In their search, she and her husband found no books that simply told them what to expect day-to-day through the process, so she wrote one. "If we had access to a book like this, many of our fears and much of our anxiety would have been alleviated," she said. Her husband added, "We were overwhelmed; no one else need be."
The Discovery That Changed Our Lives Forever
IT WAS A TYPICAL DAY in the Bowman home in mid-January. With our children, Sarah and David, sitting between us, my husband, Ted, was leading the family in prayer just before the children’s bedtime. As we said “Amen” together, Ted noticed a pea-sized bump on Sarah’s left arm, just above her wrist. We made note of it and tucked the children into bed, enjoying our nighttime snuggle with each of them. Two weeks later, the bump had become a lump the size of a small egg. That was too much growth, too fast. Concern set in. What should we do?
Ted and I are not anti-medical, but over the years, with little or no medical insurance, we hadn’t rushed either child to emergency rooms or doctors' offices. We couldn’t afford it. Low fevers, colds, and common illnesses came and went. Convinced by our own research that most emergency room visits are not real emergencies, we stayed home and applied good old-fashioned home remedies.They seemed to work every time.
Don’t get me wrong. We’ve gone to the emergency room more than once over the years, and we’ve seen a doctor a number of times as well, but both our children had been very fortunate when it came to injuries or sickness. Nothing serious had ever happened to Sarah or David. This was decidedly different. Apple cider vinegar, honey, and lemon juice thrown in for good measure, were not going to be the answer.
Let’s Phone a Friend
Ted and I quickly decided to talk with Butch, a friend in the medical supply field. He knew every doctor in the area. He suggested a local doctor who once played on our church’s softball team. I knew him by name only and learned he no longer took new patients. But after Butch related our situation, he agreed to see us. That led to an x-ray, and things really began to escalate.
After the x-rays came back, we returned to the doctor’s office. He said he couldn’t tell anything from the film and suggested we see my orthopedic surgeon who was looking after my fractured kneecap. That’s a whole different story. I slipped and fell in a grocery store on Super Bowl Sunday just weeks before this all started. When it rains it pours.
On we went to doctor number two. My knee doctor, as I frequently called him, looked at the x-ray and said he couldn’t tell much either. My husband asked if an MRI would be helpful. The doctor quickly agreed and made the appointment. Later with the MRI in hand, my orthopedic surgeon said he wanted to talk with a pediatric oncologist he knew at a clinic in the northern part of our state. I had no idea what lay ahead of us. Incidentally, I refer to doctors by number to let you know how many physicians play a role in cancer therapy. In our case, nearly a dozen were involved, including seven oncologists.

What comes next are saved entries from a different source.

Lemma read_ready e ps sb held rst pending ev :
  ready e ps sb held ->
  (exists n, nothing_read ev pending n /\
     link_socket_read_tcp (mksock sb rst pending) ev = Ret (mksock sb (rst || (n =? 0)) pending, None, n)) \/
  (exists g pending' sb' b, pending = g ++ pending' /\ g <> [] /\ added_case e (held ++ g) ps sb' b /\
     link_socket_read_tcp (mksock sb rst pending) ev =
       Ret (if b : bool
            then (mksock (stream_buf_reset sb') rst pending', Some (sb_buf sb'), len (sb_buf sb'))
            else (mksock sb' rst pending', None, 0))).
Proof using Ho HM Hroom HL.
  intros Hr. destruct (ready_shape _ _ _ _ Hr) as (pre & c & post & rpost & w & l & -> & Hw & Hl & Hadd).
  assert (Hstop : forall n, n <= 0 -> recv ev pending (conc pre c post) w = Ret (conc pre c post, pending, n) ->
    link_socket_read_tcp (mksock (SB false pre c post [] rpost (Some w) l e ps) rst pending) ev =
      Ret (mksock (SB false pre c post [] rpost (Some w) l e ps) (rst || (n =? 0)) pending, None, n)).
  { intros n Hn E. unfold link_socket_read_tcp. cbn -[recv conc Z.leb Z.eqb]. rewrite E.
    cbn -[conc Z.leb Z.eqb]. bdecide. done. }
  destruct ev as [k| |].
  2: { left. exists 0. split; [done|]. by apply Hstop. }
  2: { left. exists (-1). split; [done|]. by apply Hstop. }
  destruct (decide (pending = [])) as [->|Hp].
  { left. exists (-1). split; [done|]. apply Hstop; [lia|]. unfold recv. change (zlen []) with 0.
    bdecide. done. }
  right. destruct (recv_data k pending pre c post w) as (g & pending' & post' & Hg & Hne & Hgl & Hpost & E);
    [done..|].
  destruct (Hadd g post' Hne Hgl Hpost) as (sb' & b & Eadd & Hcase).
  exists g, pending', sb', b. split; [done|]. split; [done|]. split; [done|].
  unfold link_socket_read_tcp. cbn -[recv conc Z.leb Z.eqb stream_buf_added]. rewrite E.
  assert (0 < zlen g) by (by apply zlen_pos).
  cbn -[recv conc Z.leb Z.eqb stream_buf_added]. bdecide. rewrite orb_false_r.
  unfold sb_set_buf. cbn -[conc stream_buf_added]. unfold SB in Eadd. rewrite Eadd.
  cbn -[conc]. destruct b; [|done]. unfold stream_buf_get_final.
  inversion Hcase as [| | | |h p x ps' _ (pre' & post'' & rpost' & nx & -> & _)]. done.
Qed.

(** ** Setting up a read *)

(** Between two rounds: [held] of the stream is in the buffer or left over. *)
Inductive rests (ps : port_share) (sb : stream_buf) : list Z -> Prop :=
| rests_wait c res nx :
    c = [] \/ res = [] -> zlen c <= 1 -> (ps = PS_ENABLED -> res = []) ->
    waiting false c res ps nx sb -> rests ps sb (c ++ res)
| rests_body h c nx : zlen c < be_value h -> body false h c ps nx sb -> rests ps sb (h ++ c).

Lemma set_next_waiting e c ps nx sb :
  waiting e c [] ps nx sb -> zlen c <= 1 ->
  exists sb', stream_buf_set_next sb = Ret sb' /\ ready e ps sb' c /\ sb_residual_fully_formed sb' = false.
Proof using Ho HM Hroom HL.
  intros (pre & post & rpost & -> & Hpre & HLs & HR) Hc. autorewrite with zlen in HR. zlen_facts.
  rewrite stream_buf_set_next_SB; [|lia|change (0 <=? -1) with false; cbv iota; lia].
  eexists. split; [done|]. split; [|done]. apply ready_wait; [done|]. exists pre, post, rpost.
  unfold wnext, next_of, object_ok. rewrite Hpre. split; [done|]. zlia.
Qed.

Lemma set_next_body e h c ps nx sb :
  body e h c ps nx sb -> zlen c < be_value h ->
  exists sb', stream_buf_set_next sb = Ret sb' /\ ready e ps sb' (h ++ c) /\ sb_residual_fully_formed sb' = false.
Proof using Ho HM Hroom HL.
  intros (pre & post & rpost & -> & Hpre & (HLs & HR) & Hh & Hv & Hc & Hps) Hlt.
  autorewrite with zlen in HR. zlen_facts.
  rewrite stream_buf_set_next_SB; [|lia|bdecide; lia].
  eexists. split; [done|]. split; [|done]. apply ready_body; [done|]. exists pre, post, rpost.
  unfold bnext, next_of, object_ok. bdecide. rewrite Hpre. autorewrite with zlen. split_and!; first [lia|done].
Qed.

Lemma waiting_residual_len e c res ps nx sb : waiting e c res ps nx sb -> len (sb_residual sb) = zlen res.
Proof using. by intros (pre & post & rpost & -> & _). Qed.

Lemma set_formed_SB fm fm' pre c post res rpost nx l e ps :
  sb_set_formed (SB fm pre c post res rpost nx l e ps) fm' = SB fm' pre c post res rpost nx l e ps.
Proof using. done. Qed.

Lemma formed_SB fm pre c post res rpost nx l e ps :
  sb_residual_fully_formed (SB fm pre c post res rpost nx l e ps) = fm.
Proof using. done. Qed.

Lemma setup_nothing_left sb :
  len (sb_residual sb) = 0 -> sb_residual_fully_formed sb = false ->
  stream_buf_read_setup_dowork sb =
    (sb ← stream_buf_set_next sb; Ret (sb, negb (sb_residual_fully_formed sb))).
Proof using. intros Hl Hf. unfold stream_buf_read_setup_dowork. rewrite Hl. change (0 =? 0) with true. cbn [negb andb mbind outcome_mbind]. by rewrite Hf. Qed.

(** The residual becomes the content of the buffer. *)
Lemma setup_from_residual res ps nx sb :
  waiting false [] res ps nx sb -> res <> [] ->
  exists sb1, waiting false res [] ps nx sb1 /\ zlen res <= M /\
    stream_buf_read_setup_dowork sb =
      (sb ← ('(sb, formed) ← stream_buf_added sb1 0; Ret (sb_set_formed sb formed));
       sb ← (if negb (sb_residual_fully_formed sb) then stream_buf_set_next sb else Ret sb);
       Ret (sb, negb (sb_residual_fully_formed sb))).
Proof using Ho HM Hroom HL.
  intros (pre & post & rpost & -> & Hpre & HLs & HR) Hne. autorewrite with zlen in HLs. zlen_facts.
  assert (0 < zlen res) by (by apply zlen_pos).
  exists (SB false pre res (zdrop (zlen res) post) [] (res ++ rpost) nx (-1) false ps).
  split; [|split; [lia|]].
  { exists pre, (zdrop (zlen res) post), (res ++ rpost). split; [done|]. unfold object_ok. zlia. }
  unfold stream_buf_read_setup_dowork. cbn [sb_residual sb_residual_fully_formed sb_buf SB].
  rewrite len_conc. bdecide. unfold buf_copy. rewrite buf_contents_conc. cbn [mbind outcome_mbind].
  rewrite buf_write_fits by (done || lia || (apply fits_L; zlia)).
  cbn [mbind outcome_mbind c_assert sb_set_buf sb_residual SB].
  rewrite buf_init_conc. autorewrite with zlen. bdecide. done.
Qed.

Inductive setup_case (ps : port_share) (sb : stream_buf) (held : list Z) : Prop :=
| setup_ready ps' : (ps' = PS_ENABLED -> ps = PS_ENABLED) -> ready false ps' sb held -> setup_case ps sb held
| setup_complete h p x ps' :
    held = h ++ p ++ x -> complete true false h p x ps' sb -> setup_case ps sb held
| setup_bad ps' : bad_head M held -> ready true ps' sb [] -> setup_case ps sb held.

Lemma setup_rests ps sb held :
  rests ps sb held ->
  exists sb' w, stream_buf_read_setup_dowork sb = Ret (sb', w) /\ setup_case ps sb' held.
Proof using Ho HM Hroom HL.
  intros [c res nx Hcr Hc Hps Hw|h c nx Hc Hb].
  - destruct (decide (res = [])) as [->|Hres].
    { rewrite app_nil_r. destruct (set_next_waiting _ _ _ _ _ Hw Hc) as (sb' & E & Hr & _).
      rewrite setup_nothing_left by (by destruct Hw as (? & ? & ? & -> & _)).
      rewrite E. cbn [mbind outcome_mbind]. eexists _, _. split; [done|]. by apply (setup_ready _ _ _ ps). }
    destruct Hcr as [->|]; [|done]. cbn [app].
    destruct (setup_from_residual _ _ _ _ Hw Hres) as (sb1 & Hw1 & Hl & ->).
    destruct (added_waiting _ _ _ _ _ Hw1 Hl) as (sb2 & b & -> & Hcase). cbn [mbind outcome_mbind].
    destruct Hcase as [Hs Hw2|ps' Hbad Hw2|Hf _|h t ps' -> Ht Hb2|h p x ps' -> Hc2].
    + destruct (set_next_waiting _ _ _ _ _ Hw2 Hs) as (sb' & E & Hr & _).
      destruct Hw2 as (? & ? & ? & -> & _). rewrite set_formed_SB, formed_SB.
      cbn [negb]. rewrite E. cbn [mbind outcome_mbind].
      eexists _, _. split; [done|]. by apply (setup_ready _ _ _ ps).
    + destruct (set_next_waiting _ _ _ _ _ Hw2) as (sb' & E & Hr & _); [rewrite zlen_nil; lia|].
      destruct Hw2 as (? & ? & ? & -> & _). rewrite set_formed_SB, formed_SB.
      cbn [negb]. rewrite E. cbn [mbind outcome_mbind].
      eexists _, _. split; [done|]. by apply (setup_bad _ _ _ ps').
    + by destruct Hres; apply Hps.
    + destruct (set_next_body _ _ _ _ _ _ Hb2 Ht) as (sb' & E & Hr & _).
      destruct Hb2 as (? & ? & ? & -> & _ & _ & _ & _ & _ & Hne). rewrite set_formed_SB, formed_SB.
      cbn [negb]. rewrite E. cbn [mbind outcome_mbind].
      eexists _, _. split; [done|]. by apply (setup_ready _ _ _ ps').
    + destruct Hc2 as (pre & post & rpost & nx' & -> & Hcc).
      eexists _, _. split; [done|]. apply (setup_complete _ _ _ h p x ps'); [done|].
      by exists pre, post, rpost, nx'.
  - destruct (set_next_body _ _ _ _ _ _ Hb Hc) as (sb' & E & Hr & _).
    rewrite setup_nothing_left by (by destruct Hb as (? & ? & ? & -> & _)).
    rewrite E. cbn [mbind outcome_mbind]. eexists _, _. split; [done|]. by apply (setup_ready _ _ _ ps).
Qed.

(** ** One round *)

Lemma ready_incomplete e ps sb held : ready e ps sb held -> incomplete M held.
Proof using.
  intros [c Hc _|h c Hc (pre & post & rpost & _ & _ & _ & Hh & Hv & _)]; [by left|].
  right. by exists h, c.
Qed.

Lemma ready_error e ps sb held : ready e ps sb held -> sb_error sb = e.
Proof using. by intros [c Hc (? & ? & ? & -> & _)|h c Hc (? & ? & ? & -> & _)]. Qed.

Lemma ready_rests ps sb held : ready false ps sb held -> rests ps sb held.
Proof using.
  intros [c Hc Hw|h c Hc Hb].
  - rewrite <- (app_nil_r c). by eapply rests_wait; [right| |done|].
  - by eapply rests_body.
Qed.

Lemma added_case_error s ps sb b : added_case true s ps sb b -> sb_error sb = true.
Proof using.
  by intros [_ (? & ? & ? & -> & _)|ps' _ (? & ? & ? & -> & _)|_ He|h t ps' _ _ (? & ? & ? & -> & _)
            |h p x ps' _ (? & ? & ? & ? & -> & _)].
Qed.

Lemma reset_error sb : sb_error (stream_buf_reset sb) = sb_error sb.
Proof using. done. Qed.

Lemma scribble_waiting e res ps nx sb d :
  waiting e [] res ps nx sb ->
  waiting e [] res ps nx (sb_set_buf sb (scribble (sb_buf sb) d)).
Proof using Ho HM Hroom.
  intros (pre & post & rpost & -> & Hpre & HLs & HR). unfold scribble. cbn [sb_buf SB data conc].
  autorewrite with zlen in HLs. destruct (_ =? _) eqn:E; breflect.
  - autorewrite with zlen in E.
    exists (ztake o d), (zdrop o d), rpost. unfold sb_set_buf, object_ok. zlen_facts. split; [|zlia].
    unfold SB. cbn. f_equal. apply mkbuffer_conc; cbn [capacity offset len]; [zlia..|].
    by rewrite app_nil_l, ztake_zdrop.
  - exists pre, post, rpost. by split.
Qed.

(** After a complete packet the reader waits again, with what followed it. *)
Lemma complete_reset fm h p x ps sb :
  complete fm false h p x ps sb ->
  waiting false [] x ps None (stream_buf_reset sb) /\ buf_contents (sb_buf sb) = Ret p /\
  len (sb_buf sb) = zlen p /\ sb_error sb = false /\ good_head M h p /\ ps <> PS_ENABLED.
Proof using Ho HM Hroom.
  intros (pre & post & rpost & nx & -> & Hpre & (HLs & HR) & Hg & Hps).
  destruct (stream_buf_reset_SB fm pre p post x rpost nx (be_value h) false ps HLs)
    as (pre' & post' & Hp' & Hl' & ->).
  split; [|cbn [sb_buf SB]; by rewrite buf_contents_conc]. exists pre', post', rpost. split; [done|].
  unfold object_ok. zlia.
Qed.

Definition breaks (r : round) : Prop := rd_event r = RecvClosed \/ rd_reset r = true.

Inductive round_ok (ps : port_share) (held pending : list Z) (r : round) : round_result -> Prop :=
| round_closed sock :
    breaks r \/ ps = PS_ENABLED \/ bad_head M (held ++ pending) ->
    round_ok ps held pending r (Closed sock)
| round_packet sb ps' pending' got held' h p :
    pending = got ++ pending' -> rests ps' sb held' -> ps' <> PS_ENABLED ->
    good_head M h p -> held ++ got = h ++ p ++ held' ->
    round_ok ps held pending r (Open (mksock sb false pending') (Some p))
| round_none sb ps' pending' got :
    pending = got ++ pending' -> rests ps' sb (held ++ got) -> (ps' = PS_ENABLED -> ps = PS_ENABLED) ->
    incomplete M (held ++ got) ->
    (forall k, rd_event r = RecvData k -> got = [] -> pending = []) ->
    round_ok ps held pending r (Open (mksock sb false pending') None).

(** The part of a round after the read, on a packet that was handed out. *)
Lemma round_deliver fm h p x ps sb pending r :
  complete fm false h p x ps sb ->
  exists sb', rests ps sb' x /\
    (if socket_connection_reset (mksock (stream_buf_reset sb) false pending) (len (sb_buf sb)) (rd_reset r)
     then Ret (Closed (mksock (stream_buf_reset sb) false pending))
     else
       packet ← buf_contents (sb_buf sb);
       Ret (Open (mksock (sb_set_buf (stream_buf_reset sb)
              (scribble (sb_buf (stream_buf_reset sb)) (rd_scribble r))) false pending) (Some packet))) =
    Ret (Open (mksock sb' false pending) (Some p)).
Proof using Ho HM Hroom.
  intros Hc. destruct (complete_reset _ _ _ _ _ _ Hc) as (Hw & -> & -> & He & (_ & _ & Hp) & Hps).
  eexists. split.
  2: { unfold socket_connection_reset. cbn [ls_stream_reset ls_stream_buf orb]. rewrite reset_error, He.
       bdecide. done. }
  apply (rests_wait _ _ [] x None); [by left|rewrite zlen_nil; lia|done|]. by apply scribble_waiting.
Qed.

Lemma read_formed sb rst pending ev :
  sb_residual_fully_formed sb = true -> buf_defined (sb_buf sb) = true ->
  link_socket_read_tcp (mksock sb rst pending) ev =
    Ret (mksock (stream_buf_reset sb) rst pending, Some (sb_buf sb), len (sb_buf sb)).
Proof using.
  intros Hf Hd. unfold link_socket_read_tcp. cbn [ls_stream_buf]. rewrite Hf. cbn [negb mbind outcome_mbind].
  cbn [ls_stream_buf]. rewrite Hf. cbn [negb andb mbind outcome_mbind]. unfold stream_buf_get_final. by rewrite Hd.
Qed.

We are a Christian family and relate our experience with cancer from that point of view. But please keep in mind my goal for this book. I hope to help you and yours survive the rigors and mind-numbing stress of standard cancer treatment. It is designed to be just what the cover suggests: a survival guide for families coping with standard cancer therapy. Again, that means chemotherapy, radiation and, if necessary, surgery. Particular emphasisis is put on children, because that was our experience with our daughter Sarah.